An accelerated master's option with a CBNR concentration is available to students in the psychology bachelor's program (BS or BA).  See listing for specific requirements.

For policies governing all master's degree, see Academic Policies.

Provisional Admission

Students who are admitted provisionally are required to take 12 credits in psychology and earn a minimum GPA of 3.25 in those courses to qualify for removal of the provisional qualifier. Programs may add other conditions to provisional admission. Individualized study courses cannot be used toward the 12 credits.

Degree Requirements (Catalog Year 2016-2017)

In addition to satisfying the requirements for all master's degrees, students pursuing a master's degree in psychology must successfully complete 30-46 credits of required course work.  They complete this coursework in one of six concentrations.

A maximum of 6 credits of thesis proposal and thesis research (PSYC 798799) may be applied to the master's degree. A maximum of 9 credits of thesis courses (798, 799), Directed Reading and Research (PSYC 597), and Practicum (PSYC 792) may be applied to the degree. 

◊ Concentration in Applied Developmental Psychology (APD)

The concentration in applied developmental psychology focuses on child development. It provides basic knowledge about normal development, skills for assessing developmental level, and techniques for planning and evaluating programs that foster optimal development. Graduates are prepared for employment at agencies concerned with educational and health programs for children, enrichment programs for infants and preschoolers, and education programs for parents.

Two core courses (6 credits)

One required course (3 credits)

PSYC 704 - Life-Span Development Credits: 3

One additional course (3 credits) chosen from any of the areas below:

Social psychology

PSYC 667 - Behavior in Small Groups and Teams Credits: 3

PSYC 668 - Personality: Theoretical and Empirical Approaches Credits: 3

PSYC 703 - Social Bases of Behavior Credits: 3

Biological psychology

PSYC 558 - Neuronal Bases of Learning and Memory Credits: 3

PSYC 559 - Behavioral Chemistry Credits: 3

PSYC 702 - Biological Bases of Human Behavior Credits: 3

Cognitive psychology

PSYC 701 - Cognitive Bases of Behavior Credits: 3

PSYC 768 - Advanced Topics in Cognitive Science Credits: 3(except when this course is exclusively methodological)
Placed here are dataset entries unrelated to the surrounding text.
(** The objects behind [ledger.accounts.values()]. *)
Definition registered (s : Store) : list loc :=
  map snd (map_to_list (accounts (ledger_system s))).



(** Every key of the ledger's dict is the name of the account stored
    under it, as [add_account] files accounts. *)
Definition ledger_wf (s : Store) : Prop :=
  forall n l, accounts (ledger_system s) !! n = Some l -> ledger.name (heap s l) = n.




(** The stores hold the same ledger dict and committed entries apart, and
    every account object kept its name and type. *)
Definition same_shape (s s' : Store) : Prop :=
  accounts (ledger_system s') = accounts (ledger_system s) /\
  forall l, ledger.name (heap s' l) = ledger.name (heap s l) /\
            account_type (heap s' l) = account_type (heap s l).



(** The body of the loop of [record_entry]. *)
Definition post_line (line : JournalEntryLine) : M Store unit :=
  match entry_type line with
  | DEBIT => debit (account line) (amount line)
  | CREDIT => credit (account line) (amount line)
  end.


End Spec.

Import Spec.


(** ** Well-formed requests and the demo set-up *)

Module Request.

Local Open Scope Q_scope.

(** An item with a product id, a positive integer quantity and a
    non-negative unit price. *)
Definition well_formed_item (it : ItemData) : Prop :=
  exists pid q up,
    it = {| data_product_id := Some pid; data_quantity := Some (QInt q);
            data_unit_price := Some up |} /\
    (0 < q)%Z /\ 0 <= dval up.

(** A request with a customer id and the non-empty item list [l], all of
    whose items are well formed. *)
Definition well_formed (order_data : OrderData) (l : list ItemData) : Prop :=
  is_Some (data_customer_id order_data) /\
  data_items order_data = Some (ItemsList l) /\
  l <> [] /\
  Forall well_formed_item l.

(** The item asks for [q] units of product [pid]. *)
Definition asks_for (it : ItemData) (pid : string) (q : Z) : Prop :=
  data_product_id it = Some pid /\ data_quantity it = Some (QInt q).

Definition insufficient_stock (pid : string) : OrderResult :=
  error ("Insufficient stock for product " +:+ pid +:+ ".").

(** A request for one item. *)
Definition single_item_order (customer pid : string) (q : Z)
    (unit_price : Decimal) (d : DateValue) : OrderData :=
  {| data_customer_id := Some customer;
     data_items := Some (ItemsList
       [ {| data_product_id := Some pid; data_quantity := Some (QInt q);
            data_unit_price := Some unit_price |} ]);
     data_customer_name := None; data_shipping_address := None;
     data_order_date := d |}.

(** The journal entry a sale with cost of goods sold is posted as: the
    sale pair followed by the cost pair. *)
Definition sale_entry_of (d : date) (order_uuid entry_uuid : string)
    (total_amount total_cogs : Decimal)
    (cash revenue cogs inventory : loc) : JournalEntry :=
  {| jdate := d;
     description := "Sale for order " +:+ order_uuid;
     lines :=
       [ {| account := cash; amount := total_amount; entry_type := DEBIT |};
         {| account := revenue; amount := total_amount; entry_type := CREDIT |};
         {| account := cogs; amount := total_cogs; entry_type := DEBIT |};
         {| account := inventory; amount := total_cogs; entry_type := CREDIT |} ];
     entry_id := entry_uuid |}.

(** The call committed two balanced journal entries. *)
Definition commits_two_entries (before after : World) : Prop :=
  exists e1 e2,
    is_balanced e1 = true /\ is_balanced e2 = true /\
    journal_entries (ledger_system (store after)) =
    journal_entries (ledger_system (store before)) ++ [e1; e2].

(** The product with [q] units taken from its stock. *)
Definition take (p : Product) (q : Z) : Product :=
  {| product_id := product_id p; name := name p; price := price p;
     stock := stock p - q; cost_price := cost_price p |}.

Definition stock_of (w : World) (pid : string) : option Z :=
  stock <$> products (inventory_system w) !! pid.

End Request.

Import Request.

(** The inventory and chart of accounts that [orders.py] sets up when run
    as a script. *)
Module Demo.

Definition product1 : Product :=
  Product_init "prod_abc" "Laptop" (D 120000 (-2)) 20 (Some (D 80000 (-2))).
Definition product2 : Product :=
  Product_init "prod_xyz" "Mouse" (D 2500 (-2)) 100 (Some (D 1000 (-2))).

Definition inventory : Inventory :=
  add_product product2 (add_product product1 {| products := ∅ |}).

Definition initial_inventory_value : Decimal :=
  Dec.sum [ mul (cost_price product1) (of_int (stock product1));
            mul (cost_price product2) (of_int (stock product2)) ].

Definition objects (l : loc) : Account :=
  match l with
  | 0%nat => Account_init "Cash" ASSET (D 25000 0)
  | 1%nat => Account_init "Accounts Receivable" ASSET zero2
  | 2%nat => Account_init "Inventory" ASSET initial_inventory_value
  | 3%nat => Account_init "Accounts Payable" LIABILITY zero2
  | 4%nat => Account_init "Owner's Capital" EQUITY
               (add (D 25000 0) initial_inventory_value)
  | 5%nat => Account_init "Retained Earnings" EQUITY zero2
  | 6%nat => Account_init "Sales Revenue" INCOME zero2
  | _ => Account_init "Cost of Goods Sold" EXPENSE zero2
  end.

Definition empty_ledger : Store :=
  {| heap := objects;
     ledger_system := {| accounts := ∅; journal_entries := [] |} |}.

(** [main_ledger] after the eight [add_account] calls. *)
Definition main_ledger : Store :=
  snd (for_each (seq 0 8) add_account empty_ledger).

Definition world : World :=
  {| store := main_ledger; inventory_system := inventory |}.

(** The same shop with a ledger in which no account was registered. *)
Definition world_without_accounts : World :=
  {| store := empty_ledger; inventory_system := inventory |}.

Definition dt_module : DatetimeModule :=
  {| strptime_ymd := fun s =>
       if String.eqb s "2025-05-14"
       then Some {| year := 2025; month := 5; day := 14 |} else None;
     today := {| year := 2025; month := 5; day := 14 |} |}.
(** * BC COVID-19 survey cleaning pipeline: sleep-time arithmetic, subject
    reconciliation, range checks and scale scores.

    Shallow embedding of [11f_COVID19_Format_Clean.py].  Conventions:

    - a pandas [Timedelta] is its integer number of nanoseconds ([Z]);
    - a float column is modelled by exact rationals ([Q]), float rounding
      is not modelled; [NaN]/[NaT] is [None];
    - a [Series] is the list of its values in row order; two columns taken
      from one frame share their index and are combined position by position;
    - a Python exception is an [outcome] other than [Returns];
    - the roster and the corrections file hold at least two entries each
      ([squeeze()] turns a single entry into a scalar, on which the script
      stops with an [AttributeError]);
    - a table has at least one row: on a column without rows pandas stops
      with a [TypeError] at line 102, and [calc_sleep_time] is not meant
      for such a column (the model gives back the empty column there);
      [calc_sleep_midpoint] and [mtq] stop on it with the [TypeError], as
      they do on any table none of whose rows has a duration;
    - an integer [Series] created without data is filled with 0 (as the
      quality-control script of the repository asserts of the 12-hour
      flags it reads back). *)

From Stdlib Require Import ZArith QArith Lia Lqa Bool Ascii.
From stdpp Require Import base option list gmap strings pretty sorting.

Local Open Scope Z_scope.

(** ** Exceptions *)

Inductive exn : Type :=
  | ValueError
  | AssertionError
  | AttributeError
  | TypeError.
Lemma truthy_false (s : string) : truthy s = false <-> s = "".
Proof. destruct s; simpl; split; congruence. Qed.

Lemma truthy_true (s : string) : truthy s = true <-> s <> "".
Proof. destruct s; simpl; split; congruence. Qed.

Lemma ascii_compare_refl (a : ascii) : Ascii.compare a a = Eq.
Proof. unfold Ascii.compare. apply N.compare_refl. Qed.

Lemma ascii_compare_lt_trans (a b c : ascii) :
  Ascii.compare a b = Lt -> Ascii.compare b c = Lt -> Ascii.compare a c = Lt.
Proof.
  unfold Ascii.compare. rewrite !N.compare_lt_iff. apply N.lt_trans.
Qed.

Lemma compare_refl (s : string) : String.compare s s = Eq.
Proof.
  induction s as [|a s IH]; simpl; [reflexivity|].
  now rewrite ascii_compare_refl.
Qed.

Lemma ltb_lt (a b : string) : (a <? b) = true <-> lt a b.
Proof.
  unfold String.ltb, lt. destruct (String.compare a b); split; congruence.
Qed.

Lemma ltb_nlt (a b : string) : (a <? b) = false <-> le b a.
Proof.
  unfold String.ltb, le. rewrite (String.compare_antisym b a).
  destruct (String.compare a b); simpl; split; congruence.
Qed.

Lemma leb_le (a b : string) : (a <=? b) = true <-> le a b.
Proof.
  unfold String.leb, le. destruct (String.compare a b); split; congruence.
Qed.

Lemma lt_trans (a b c : string) : lt a b -> lt b c -> lt a c.
Proof.
  unfold lt. revert b c.
  induction a as [|x a IH]; intros [|y b] [|z c]; simpl; try congruence.
  destruct (Ascii.compare x y) eqn:Hxy; try discriminate;
    destruct (Ascii.compare y z) eqn:Hyz; try discriminate; intros Hab Hbc.
  - apply Ascii.compare_eq_iff in Hxy, Hyz. subst.
    rewrite ascii_compare_refl. eauto.
  - apply Ascii.compare_eq_iff in Hxy. subst. now rewrite Hyz.
  - apply Ascii.compare_eq_iff in Hyz. subst. now rewrite Hxy.
  - now rewrite (ascii_compare_lt_trans _ _ _ Hxy Hyz).
Qed.

Lemma lt_irrefl (a : string) : ~ lt a a.
Proof. unfold lt. rewrite compare_refl. discriminate. Qed.

Lemma le_refl (a : string) : le a a.
Proof. unfold le. rewrite compare_refl. discriminate. Qed.

Lemma lt_le (a b : string) : lt a b -> le a b.
Proof. unfold lt, le. congruence. Qed.

Lemma le_lt_or_eq (a b : string) : le a b <-> lt a b \/ a = b.
Proof.
  unfold le, lt. split.
  - destruct (String.compare a b) eqn:H; try congruence; auto.
    right. now apply String.compare_eq_iff.
  - intros [H| ->]; [congruence | rewrite compare_refl; discriminate].
Qed.

Lemma le_not_lt (a b : string) : le a b <-> ~ lt b a.
Proof.
  unfold le, lt. rewrite (String.compare_antisym b a).
  destruct (String.compare a b); simpl; split; congruence.
Qed.

Lemma le_trans (a b c : string) : le a b -> le b c -> le a c.
Proof.
  rewrite !le_lt_or_eq. intros [H1| ->] [H2| ->]; auto.
  left. eapply lt_trans; eauto.
Qed.

Lemma le_antisym (a b : string) : le a b -> le b a -> a = b.
Proof.
  intros H1 H2. apply String.leb_antisym; now apply leb_le.
Qed.

Lemma empty_le (a : string) : le "" a.
Proof. destruct a; unfold le; simpl; discriminate. Qed.

Lemma le_empty (a : string) : le a "" -> a = "".
Proof. intros H. apply le_antisym; [assumption | apply empty_le]. Qed.

Lemma eqb_empty (c : string) : (c =? "") = negb (truthy c).
Proof. destruct c; reflexivity. Qed.

End PyStrFacts.

Create HintDb pystr.

#[local] Hint Resolve PyStrFacts.le_refl PyStrFacts.empty_le PyStrFacts.lt_le
  : pystr.

(** ** Maxima *)

Lemma str_max_cases (a b : string) :
  (str_max a b = a /\ PyStr.le b a) \/ (str_max a b = b /\ PyStr.lt a b).
Proof.
  unfold str_max. destruct (a <? b) eqn:H.
  - right. split; [reflexivity | now apply PyStrFacts.ltb_lt].
  - left. split; [reflexivity | now apply PyStrFacts.ltb_nlt].
Qed.

Lemma str_max_ub_l (a b : string) : PyStr.le a (str_max a b).
Proof.
  destruct (str_max_cases a b) as [[-> _]|[-> H]]; auto with pystr.
Qed.

Lemma str_max_ub_r (a b : string) : PyStr.le b (str_max a b).
Proof.
  destruct (str_max_cases a b) as [[-> H]|[-> _]]; auto with pystr.
Qed.

Lemma max_of_is_max (xs : list string) :
  forall m, is_max_of (max_of m xs) (m :: xs).
Proof.
  unfold max_of.
  induction xs as [|x xs IH]; intros m; simpl.
  - split; [now left | intros y [<-|[]]; auto with pystr].
  - destruct (IH (str_max m x)) as [Hin Hub]. split.
    + destruct Hin as [Hin|Hin]; [|now right; right].
      rewrite <- Hin.
      destruct (str_max_cases m x) as [[-> _]|[-> _]]; [now left | now right; left].
    + intros y [<-|[<-|Hy]].
      * eapply PyStrFacts.le_trans; [apply str_max_ub_l | apply Hub; now left].
      * eapply PyStrFacts.le_trans; [apply str_max_ub_r | apply Hub; now left].
      * apply Hub. now right.
Qed.

Lemma is_max_of_unique (a b : string) (xs : list string) :
  is_max_of a xs -> is_max_of b xs -> a = b.
Proof.
  intros [Ha Ua] [Hb Ub]. apply PyStrFacts.le_antisym; auto.
Qed.

Lemma is_max_of_perm (m : string) (xs ys : list string) :
  Permutation xs ys -> is_max_of m xs -> is_max_of m ys.
Proof.
  intros HP [Hin Hub]. split.
  - eapply Permutation_in; eauto.
  - intros y Hy. apply Hub. eapply Permutation_in; [symmetry|]; eauto.
Qed.

(** ** The loop computes a filter and a maximum *)

Lemma newest_update (m pid : string) :
  (if negb (PyStr.truthy m) || (m <? pid) then pid else m) = str_max m pid.
Proof.
  unfold str_max. destruct m as [|a m]; simpl; [|reflexivity].
  destruct pid; reflexivity.
Qed.

Lemma filter_step_new (c : string) (acc : list PostRecord) (m : string)
    (r : PostRecord) :
  filter_step c (acc, m) r =
  if is_new c r then (acc ++ [r], str_max m (id r)) else (acc, m).
Proof.
  unfold filter_step, is_new. rewrite PyStrFacts.eqb_empty.
  rewrite newest_update. reflexivity.
Qed.

Lemma filter_loop (c : string) (S : list PostRecord) :
  forall acc m,
    fold_left (filter_step c) S (acc, m) =
    (acc ++ filter (is_new c) S, max_of m (map id (filter (is_new c) S))).
Proof.
  induction S as [|r S IH]; intros acc m; cbn [fold_left filter].
  - now rewrite app_nil_r.
  - rewrite filter_step_new. destruct (is_new c r); cbn [map].
    + rewrite IH, <- app_assoc. reflexivity.
    + apply IH.
Qed.

Lemma novelty_filter_eq (c : string) (S : list PostRecord) :
  novelty_filter c S =
  (filter (is_new c) S, max_of c (map id (filter (is_new c) S))).
Proof. unfold novelty_filter. now rewrite filter_loop. Qed.

Lemma is_new_true (c : string) (r : PostRecord) :
  is_new c r = true <-> c = "" \/ PyStr.lt c (id r).
Proof.
  unfold is_new. rewrite orb_true_iff, String.eqb_eq, PyStrFacts.ltb_lt.
  reflexivity.
Qed.

Lemma is_new_false (c : string) (r : PostRecord) :
  is_new c r = false <-> c <> "" /\ PyStr.le (id r) c.
Proof.
  unfold is_new. rewrite orb_false_iff, String.eqb_neq, PyStrFacts.ltb_nlt.
  reflexivity.
Qed.

Lemma is_new_empty (r : PostRecord) : is_new "" r = true.
Proof. reflexivity. Qed.

Lemma filter_all {A : Type} (f : A -> bool) (l : list A) :
  (forall x, In x l -> f x = true) -> filter f l = l.
Proof.
  induction l as [|a l IH]; intros H; simpl; [reflexivity|].
  rewrite (H a (or_introl eq_refl)). f_equal. apply IH.
  intros x Hx. apply H. now right.
Qed.

Lemma filter_none {A : Type} (f : A -> bool) (l : list A) :
  filter f l = [] <-> (forall x, In x l -> f x = false).
Proof.
  induction l as [|a l IH]; simpl.
  - split; [intros _ x [] | reflexivity].
  - destruct (f a) eqn:Ha; split.
    + discriminate.
    + intros H. specialize (H a (or_introl eq_refl)). congruence.
    + intros H x [<-|Hx]; [assumption | now apply IH].
    + intros H. apply IH. intros x Hx. apply H. now right.
Qed.

Lemma filter_perm {A : Type} (f : A -> bool) (l1 l2 : list A) :
  Permutation l1 l2 -> Permutation (filter f l1) (filter f l2).
Proof.
  induction 1 as [|x l1 l2 HP IH|x y l|l1 l2 l3 H1 IH1 H2 IH2]; simpl.
  - constructor.
  - destruct (f x); [now constructor | assumption].
  - destruct (f x), (f y); try reflexivity. constructor.
  - etransitivity; eassumption.
Qed.

(** The updated cursor bounds the id of every candidate, new or not. *)
Lemma updated_cursor_bounds (c : string) (S : list PostRecord) (r : PostRecord) :
  In r S -> PyStr.le (id r) (snd (novelty_filter c S)).
Proof.
  intros Hr. rewrite novelty_filter_eq. simpl.
  destruct (max_of_is_max (map id (filter (is_new c) S)) c) as [_ Hub].
  destruct (is_new c r) eqn:Hn.
  - apply Hub. right. apply in_map. apply filter_In. auto.
  - apply is_new_false in Hn. destruct Hn as [_ Hle].
    eapply PyStrFacts.le_trans; [exact Hle | apply Hub; now left].
Qed.

(** ** The timestamp sort *)

Lemma insert_by_key_perm (k : string) (x : PostRecord)
    (l : list (string * PostRecord)) :
  Permutation (insert_by_key k x l) ((k, x) :: l).
Proof.
  induction l as [|[ky y] l IH]; simpl; [reflexivity|].
  destruct (ky <? k); [|reflexivity].
  rewrite IH. apply perm_swap.
Qed.

Lemma stable_sort_perm (l : list (string * PostRecord)) :
  Permutation (stable_sort l) l.
Proof.
  induction l as [|[k x] l IH]; simpl; [reflexivity|].
  rewrite insert_by_key_perm. now constructor.
Qed.

Lemma insert_by_key_sorted (k : string) (x : PostRecord)
    (l : list (string * PostRecord)) :
  Sorted key_le l -> Sorted key_le (insert_by_key k x l).
Proof.
  induction l as [|[ky y] l IH]; intros Hs; simpl.
  - repeat constructor.
  - destruct (ky <? k) eqn:Hk.
    + inversion Hs as [|? ? Hs' Hhd]; subst. constructor; [now apply IH|].
      destruct l as [|[kz z] l]; simpl.
      * constructor. apply PyStrFacts.lt_le. now apply PyStrFacts.ltb_lt.
      * destruct (kz <? k) eqn:Hz.
        -- inversion Hhd; subst. now constructor.
        -- constructor. apply PyStrFacts.lt_le. now apply PyStrFacts.ltb_lt.
    + constructor; [assumption|]. constructor.
      now apply PyStrFacts.ltb_nlt.
Qed.

Lemma stable_sort_sorted (l : list (string * PostRecord)) :
  Sorted key_le (stable_sort l).
Proof.
  induction l as [|[k x] l IH]; simpl; [constructor|].
  now apply insert_by_key_sorted.
Qed.

Lemma map_snd_keyed (l : list PostRecord) : map snd (map keyed l) = l.
Proof.
  rewrite map_map. unfold keyed. simpl. apply map_id.
Qed.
Two courses (7-8 credits) of quantitative methods

PSYC 611 - Advanced Statistics Credits: 4 and either

PSYC 612 - Advanced Statistics or PSYC 754 - Quantitative Methods III: Psychological Applications of Regression Techniques Credits: 3

Two courses (6 credits) of specialized content

One or two courses (3-6 credits) chosen from the following:

PSYC 566 - Cognitive and Perceptual Development Credits: 3

PSYC 615 - Language Development Credits: 3

PSYC 630 - Developmental Disabilities Credits: 3

PSYC 648 - Developmental Psychopathology Credits: 3

PSYC 669 - Social and Emotional Development Credits: 3

PSYC 780 - Applied Developmental Psychology Credits: 3

PSYC 592 - Special Topics Credits: 1-6(when the content is developmental, with approval of advisor)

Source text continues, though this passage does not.